Now we can imagine that this is what happens:

  • The input processor converts these three characters into three tokens: (11, 'a'), (13, '~'), and (11, 'b'). (Recall that 11 is the category code for "letter", and 13 for "active character".)

  • The expansion processor expands the "~" to \penalty 10000 \ (say), so that we now have the tokens corresponding to a\penalty 10000\ b.

  • The execution processor converts that into a horizontal list.

  • The visual processor breaks this paragraph (assuming it ends here) into lines, and outputs to DVI, etc.

Here, we pretended that each stage gets the completed output of the previous stage: that the input processor works on the whole line, then that expansion works on tokens produced by the input processor, etc. For many simple cases this understanding suffices.

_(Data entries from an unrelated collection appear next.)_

Lemma remove_refs_ok g kind refs : pins_ok g → pins_ok (remove_refs g kind refs).2.
Proof.
  revert g. induction refs as [|c refs IH]; intros g Hg; [done|]. simpl.
  pose proof (remove_pin_ok g c kind Hg) as Hg'. destruct (remove_pin g c kind) as [[b|] g']; simpl in *; [by apply IH|done].
Qed.

(** The operations on pins. *)
Inductive PinOp :=
| InsertDirect (c : Cid)
| RemoveDirect (c : Cid)
| InsertRecursive (c : Cid) (refs : References)
| RemoveRecursive (c : Cid) (refs : References).

Definition pin_op (g : Pins) (o : PinOp) : Pins :=
  match o with
  | InsertDirect c => (insert_direct_pin g c).2
  | RemoveDirect c => (remove_direct_pin g c).2
  | InsertRecursive c refs => (insert_recursive_pin g c refs).2
  | RemoveRecursive c refs => (remove_recursive_pin g c refs).2
  end.

Lemma remove_direct_ok g c : pins_ok g → pins_ok (remove_direct_pin g c).2.
Proof. intros Hg. unfold remove_direct_pin. pose proof (remove_pin_ok g c Direct Hg). by destruct (remove_pin g c Direct) as [[]?]. Qed.

Lemma insert_recursive_ok g c refs :
  pins_ok g → pins_ok (insert_recursive_pin g c refs).2 ∧ (insert_recursive_pin g c refs).1 ≠ Panic.
Proof.
  intros Hg. unfold insert_recursive_pin. destruct (insert_pin_ok g c RecursiveIntention Hg) as [Hg1 Hp1].
  destruct (insert_pin g c RecursiveIntention) as [[?|?|] g1]; simpl in *; [|done|done].
  destruct (insert_refs_ok g1 (IndirectFrom (to_v1 c)) (refs_ok refs) Hg1) as [Hg2 Hp2].
  destruct (insert_refs g1 _ _) as [[?|?|] g2]; simpl in *; [|done|done]. destruct (refs_error refs); [done|].
  destruct (insert_pin_ok g2 c (RecursiveK (Z.of_nat (length (refs_ok refs)))) Hg2) as [Hg3 Hp3].
  by destruct (insert_pin g2 c _) as [[?|?|] g3].
Qed.

Lemma remove_recursive_ok g c refs : pins_ok g → pins_ok (remove_recursive_pin g c refs).2.
Proof.
  intros Hg. unfold remove_recursive_pin. destruct (g !! cid_to_bytes c) as [d|]; [|done].
  assert (Hrest : ∀ k, pins_ok (match remove_pin g c k with
    | (None, g) => (None, g)
    | (Some _, g) => match remove_refs g (IndirectFrom (to_v1 c)) (refs_ok refs) with
                     | (None, g) => (None, g)
                     | (Some _, g) => (if refs_error refs then None else Some tt, g)
                     end
    end).2).
  { intros k. pose proof (remove_pin_ok g c k Hg) as Hg1. destruct (remove_pin g c k) as [[?|] g1]; simpl in *; [|done].
    pose proof (remove_refs_ok g1 (IndirectFrom (to_v1 c)) (refs_ok refs) Hg1) as Hg2. by destruct (remove_refs g1 _ _) as [[?|] g2]. }
  destruct (pick_kind d) as [[[?| |n|]|]|]; try done. by apply remove_direct_ok.
Qed.

Lemma pin_op_ok g o : pins_ok g → pins_ok (pin_op g o).
Proof.
  intros Hg. destruct o as [c|c|c refs|c refs]; simpl; [|by apply remove_direct_ok|by apply insert_recursive_ok|by apply remove_recursive_ok].
  unfold insert_direct_pin. pose proof (insert_pin_ok g c Direct Hg) as [? _]. by destruct (insert_pin g c Direct) as [[?|?|] ?].
Qed.

Lemma doc_picks d : doc_inv d → can_remove d = false → ∃ k, pick_kind d = Some (Some k).
Proof.
  intros (_ & _ & Hc). destruct d as [v dir rec cv ind]. unfold can_remove, pick_kind, doc_mode. simpl in *.
  destruct rec; simpl; eauto. destruct ind as [|s ind]; simpl.
  - destruct dir; simpl; eauto. done.
  - apply Forall_cons in Hc as [[c ->] _]. rewrite cid_parses. simpl. eauto.
Qed.

(** C37. After any sequence of pin operations, failed ones included, from an empty store: a CID is
    pinned exactly when a query for it answers, no document is left that pins nothing, and a CID that is
    pinned recursively is not also pinned directly. *)
Theorem pins_consistent ops c :
  let g := foldl pin_op ∅ ops in
  (is_pinned g c = true ↔ is_Some (query_one g None c)) ∧
  (∀ d, g !! cid_to_bytes c = Some d → is_Some (doc_mode d) ∧ (is_set (recursive d) = true → direct d = false)).
Proof.
  intros g. assert (Hg : pins_ok g).
  { unfold g. assert (H0 : pins_ok ∅) by apply map_Forall_empty. revert H0. generalize (∅ : Pins). 
    induction ops as [|o ops IH]; intros g0 H0; [done|]. simpl. by apply IH, pin_op_ok. }
  split.
  - unfold is_pinned, query_one. rewrite bool_decide_eq_true. destruct (g !! cid_to_bytes c) as [d|] eqn:Hd; [|by split; intros []].
    destruct (Hg _ _ Hd) as [Hi Hc]. destruct (doc_picks d Hi Hc) as [k ->]. split; intros _; by eexists.
  - intros d Hd. destruct (Hg _ _ Hd) as [(Hrec & _) Hc]. split; [|done]. unfold can_remove in Hc. unfold doc_mode.
    destruct (is_set (recursive d)); [by eexists|]. destruct (bool_decide _); [|by eexists]. destruct (direct d); [by eexists|done].
Qed.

(Obviously a macro definition that's encountered needs an "assignment" to happen before it's used, but even in such cases a simplistic picture of all these four processors happening in sequence for each line or "block" may suffice.)

In reality, the program internally just has a main control loop like (in Python-like pseudocode):

while True:
  t = get_x_token()
  ...

which "asks" for an expanded token one at a time, so lines are read in from the input file(s) as and when needed (when the current line has ended and another token is asked for, the next line is read), and an input stack is maintained, and expansion happens when necessary, and the character (from current font) "a" has already been put onto a horizontal list by the time "~" is encountered and yet to be expanded, and \penalty is handled by an action procedure, etc—everything is interleaved, but this is a much more complicated picture.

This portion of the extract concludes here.